Parasoft Corporation is an independent software vendor that develops automated software testing and application security tools, with headquarters in Monrovia, California. It was founded in 1987 by four graduates of the California Institute of Technology who intended to commercialize parallel computing software tools developed for the Caltech Cosmic Cube project. The Cosmic Cube was the first operational hypercube computer.

During the 1990s, Parasoft transitioned its parallel software technology into automated testing tools for both traditional and parallel software development. Beginning with runtime error detection for C and C++ via its Insure++ product, the company expanded its suite to include static code analysis, unit testing, application security, functional testing, and service virtualization.

==Technologies==
Parasoft develops defect prevention software that automates coding practices for Java, C, C++, and .NET. The static code analysis functionality checks code for compliance, security vulnerabilities, performance issues, and maintainability. In 1996, Parasoft filed a patent application for rule-based static code analysis. This technology was subsequently expanded to incorporate security static analysis, data flow analysis, and software metrics.

The company also patented an automated unit test case generation system in 1996. This technology has since been integrated with code coverage analysis, regression testing, and traceability tracking. For peer code reviews, the platform automates the preparation, notification, and tracking stages, while the source code inspection itself remains manual.

For cloud, service-oriented architecture (SOA), APIs, and enterprise computing environments, Parasoft provides tools to automate API testing, integration testing, system testing, load testing, and penetration testing. The company's first web services and SOA testing tools were introduced in 2002.

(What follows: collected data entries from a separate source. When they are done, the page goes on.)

(** ** Paths *)

Section Paths.
Context `{UnicodeTables}.

(** An address an honest client writes: ASCII without spaces, and valid. *)
Definition honest_address (a : str) : Prop := word a /\ validAddress a = true.

Lemma local_rune_gt : local_rune (code ">"%char) = false.
Proof. by vm_compute. Qed.

Lemma honest_address_gt a : honest_address a -> ">"%char ∉ a.
Proof.
  intros [Hw Hv] Hin. unfold validAddress in Hv. destruct (_ || _); [discriminate|].
  destruct (Cut a "@"%char) as [[local domain] found] eqn:Ec. destruct (_ || negb _) eqn:Ed; [discriminate|].
  destruct (_ || _) in Hv; [discriminate|]. apply orb_false_iff in Ed as [_ Hd%negb_false_iff].
  assert (forall s : str, (forall c, c ∈ s -> c ∈ a) -> Forall (fun c => code c < 128 /\ IsSpace (code c) = false) s) as Hsub.
  { intros s Hs. destruct Hw as [_ Hw]. rewrite Forall_forall in Hw |- *. auto. }
  assert (forall c, c ∈ local \/ c ∈ domain -> c ∈ a) as Hcut by (intros c; exact (Cut_subseteq _ _ _ _ _ Ec c)).
  destruct found; [|apply Cut_missing in Ec as (-> & -> & _); by vm_compute in Hd].
  apply Cut_found in Ec as [Ea _]. rewrite Ea in Hin. apply elem_of_app in Hin as [Hin|[Heq|Hin]%elem_of_cons]; [|by vm_compute in Heq|].
  - assert (ascii_only local) as Hl by (eapply Forall_impl; [apply Hsub; auto | by intros c []]).
    rewrite (runes_ascii local Hl), <- list_fmap_compose in Hv. apply forallb_Forall in Hv. rewrite Forall_forall in Hv.
    assert (local_rune (code ">"%char) = true) as Hb by (apply Hv, list_elem_of_fmap; by exists ">"%char).
    by rewrite local_rune_gt in Hb.
  - assert (word domain) as Hwd by (split; [by intros -> ; apply elem_of_nil in Hin | apply Hsub; auto]).
    unfold normalizeDomain in Hd. rewrite (TrimSpace_word domain Hwd) in Hd. apply validDomain_chars in Hd.
    rewrite Forall_forall in Hd. assert (domain_char ">"%char = true) as Hb; [|by vm_compute in Hb].
    apply Hd, TrimSuffix_keeps; [by intros ?%list_elem_of_singleton|].
    apply ToLower_keeps; [by apply word_ascii | by vm_compute | done].
Qed.
(* ===== verification/PopSyntax.v ===== *)
(** * POP3 syntax and multi-line responses (internal/pop3: pure parts, auth.go)

    Arguments, credentials, and [streamMessage]: dot-stuffing of a stored
    message, and the TOP limit, against what a client reads back. *)

From S2P Require Import Prelude GoStrings IdPath Tree Wire.

(** ** Constants *)

(** Durations are in nanoseconds. *)
Definition minimumIdleTimeout : Z := 600000000000.
Definition maxCommandBytes : nat := 255.

Definition CRLF : str := [CR; LF].

(** ** Arguments *)

Definition messageID (argument : str) (lastID : Z) : option Z :=
  match ParseUint (TrimSpace argument) 10 64 with
  | Ok id => if (0 <? id) && (id <=? lastID) then Some id else None
  | Err _ => None
  end.

Definition uniqueID (id : Z) : str := "picomx-" ++ FormatUint id 36.

Definition topArguments (argument : str) (lastID : Z) : option (Z * Z) :=
  match Fields argument with
  | [number; lines] =>
      match messageID number lastID, ParseUint lines 10 64 with
      | Some id, Ok lines => Some (id, lines)
      | _, _ => None
      end
  | _ => None
  end.

Definition verbs : list str :=
  ["CAPA" : str; "USER" : str; "PASS" : str; "STAT" : str; "LIST" : str; "UIDL" : str; "RETR" : str; "TOP" : str;
   "DELE" : str; "RSET" : str; "NOOP" : str; "QUIT" : str].

Definition loggedCommand (command : str) : str :=
  if decide (command ∈ verbs) then command else "UNKNOWN".

Section Commands.
Context `{UnicodeTables}.

Definition splitCommand (line : str) : str * str :=
  match Cut line " "%char with
  | (command, _, false) => (ToUpper command, [])
  | (command, argument, true) => (ToUpper command, argument)
  end.

(** The fields of a command's log line: the verb and perhaps the argument. *)
Definition command_log (line : str) : str * option str :=
  let '(command, argument) := splitCommand line in
  (loggedCommand command,
   if negb (bool_decide (command = "PASS")) && negb (bool_decide (loggedCommand command = "UNKNOWN"))
      && negb (bool_decide (argument = [])) then Some argument else None).

Context `{Conn}.

(** [readCommand]; the buffer is [bufio.NewReaderSize(conn, maxCommandBytes+1)]. *)
Definition readCommand (input : str) : result str * str :=
  match read_limited (maxCommandBytes + 1) maxCommandBytes (Sentinel ErrCommandTooLong) input with
  | (Ok line, rest) => (Ok (trim_eol line), rest)
  | (Err e, rest) => (Err e, rest)
  end.
End Commands.

(** ** Credentials (auth.go) *)

(** [sha256.Sum256]. *)
Class Sha256 := { Sum256 : str -> str; Sum256_size s : length (Sum256 s) = 32%nat }.

Record Credentials := { configured : bool; usernameHash : str; passwordHash : str }.

(** The zero value: arrays of 32 zero bytes. *)
Definition zero_credentials : Credentials :=
  {| configured := false; usernameHash := replicate 32 NUL; passwordHash := replicate 32 NUL |}.

(** [subtle.ConstantTimeCompare] and [ConstantTimeByteEq]. *)
Definition ConstantTimeCompare (a b : str) : Z := if decide (a = b) then 1 else 0.
Definition ConstantTimeByteEq (a b : Z) : Z := if a =? b then 1 else 0.
Definition boolInt (value : bool) : Z := if value then 1 else 0.

Section Auth.
Context `{Sha256}.

Definition NewCredentials (username passwordSHA256 : str) : result Credentials :=
  let username := TrimSpace username in
  let passwordSHA256 := TrimSpace passwordSHA256 in
  if bool_decide (username = []) || bool_decide (passwordSHA256 = []) then Ok zero_credentials
  else match DecodeString passwordSHA256 with
  | Err _ => Err (New "POP3 password SHA-256 must be 64 hexadecimal characters")
  | Ok digest =>
      if negb (length digest =? 32)%nat then Err (New "POP3 password SHA-256 must be 64 hexadecimal characters")
      else Ok {| configured := true; usernameHash := Sum256 username; passwordHash := digest |}
  end.

Definition authenticate (c : Credentials) (username password : str) : bool :=
  let valid := Z.land (Z.land (ConstantTimeCompare (Sum256 username) (usernameHash c))
                              (ConstantTimeCompare (Sum256 password) (passwordHash c)))
                      (ConstantTimeByteEq (boolInt (configured c)) 1) in
  valid =? 1.
End Auth.

(** ** Streaming a message *)

(** [bufio.Reader.ReadBytes('\n')] on a source that ends in [final]. *)
Definition ReadBytes (content : str) (final : error) : str * option error * str :=
  match Cut content LF with
  | (line, rest, true) => (line ++ [LF], None, rest)
  | (line, _, false) => (line, Some final, [])
  end.

(** The loop of [streamMessage]: what is written, whether the last line ended
    with a line feed, and whether the source ended well.  [fuel] counts lines. *)
Fixpoint stream_lines (fuel : nat) (limit : option Z) (final : error) (inBody : bool) (bodyLines : Z)
    (lastEndedWithLF : bool) (content : str) : str * bool * bool :=
  match fuel with
  | O => ([], lastEndedWithLF, false)
  | S fuel =>
      let '(line, err, rest) := ReadBytes content final in
      let stop := match limit with Some n => inBody && (n <=? bodyLines) | None => false end in
      if bool_decide (line <> []) && stop then ([], lastEndedWithLF, true)
      else
        let bytes := (if bool_decide (head line = Some "."%char) then "."%char :: line else line) in
        let lastEndedWithLF := if bool_decide (line = []) then lastEndedWithLF else bool_decide (last line = Some LF) in
        let bodyLines' := if bool_decide (line <> []) && inBody then u64 (bodyLines + 1) else bodyLines in
        let inBody' := inBody || bool_decide (line = CRLF) in
        match err with
        | Some e => (bytes, lastEndedWithLF, errors_Is e IoEOF)
        | None =>
            let '(more, lf, ok) := stream_lines fuel limit final inBody' bodyLines' lastEndedWithLF rest in
            (bytes ++ more, lf, ok)
        end
  end.

(** [streamMessage]: the bytes written and whether the source ended well. *)
Definition streamMessage (greeting : str) (bodyLimit : option Z) (content : str) (final : error) : str * bool :=
  let '(bytes, lf, ok) := stream_lines (S (length content)) bodyLimit final false 0 true content in
  (greeting ++ CRLF ++ bytes ++ (if ok then (if lf then [] else CRLF) ++ "." ++ CRLF else []), ok).

(** ** What a client reads *)

(** RFC 1939: a multi-line response ends at the line with a single dot; of a
    longer line that starts with a dot the dot is removed.  The text and the
    bytes after the response. *)
Fixpoint client_lines (fuel : nat) (bytes : str) : option (str * str) :=
  match fuel with
  | O => None
  | S fuel =>
      match Cut bytes LF with
      | (line, rest, true) =>
          if decide (line = "." ++ [CR]) then Some ([], rest)
          else
            let line := match line with c :: t => if decide (c = "."%char) then t else line | [] => [] end in
            '(text, rest) ← client_lines fuel rest;
            Some (line ++ LF :: text, rest)
      | _ => None
      end
  end.

(** A text as lines with their line feeds, the last one perhaps without. *)
Fixpoint lines_of (s : str) : list str :=
  match s with
  | [] => []
  | c :: t =>
      if decide (c = LF) then [LF] :: lines_of t
      else match lines_of t with [] => [[c]] | l :: ls => (c :: l) :: ls end
  end.

(** The header with its empty line, and the rest. *)
Fixpoint split_header (ls : list str) : list str * list str :=
  match ls with
  | [] => ([], [])
  | l :: rest =>
      if decide (l = CRLF) then ([l], rest)
      else let '(h, b) := split_header rest in (l :: h, b)
  end.

(** RFC 1939's TOP: the header, the empty line and [n] lines of the body. *)
Definition top_of (n : option Z) (content : str) : str :=
  match n with
  | None => content
  | Some n => let '(h, b) := split_header (lines_of content) in mjoin h ++ mjoin (take (Z.to_nat n) b)
  end.

(** The text ends its last line. *)
Definition complete_lines (s : str) : str :=
  match last s with Some c => if decide (c = LF) then s else s ++ CRLF | None => s end.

Additionally, Parasoft produces memory error detection software to locate runtime errors within C and C++ programs. In 2025, the company integrated an artificial intelligence assistant into its C/C++test environment.

For service virtualization, the technology simulates dependent system behaviors, such as mainframes or third-party components, when those assets are unavailable for development or staging purposes. These tools are utilized by organizations to track regulatory compliance and establish automated workflows within Agile, DevOps, continuous delivery, and continuous testing frameworks.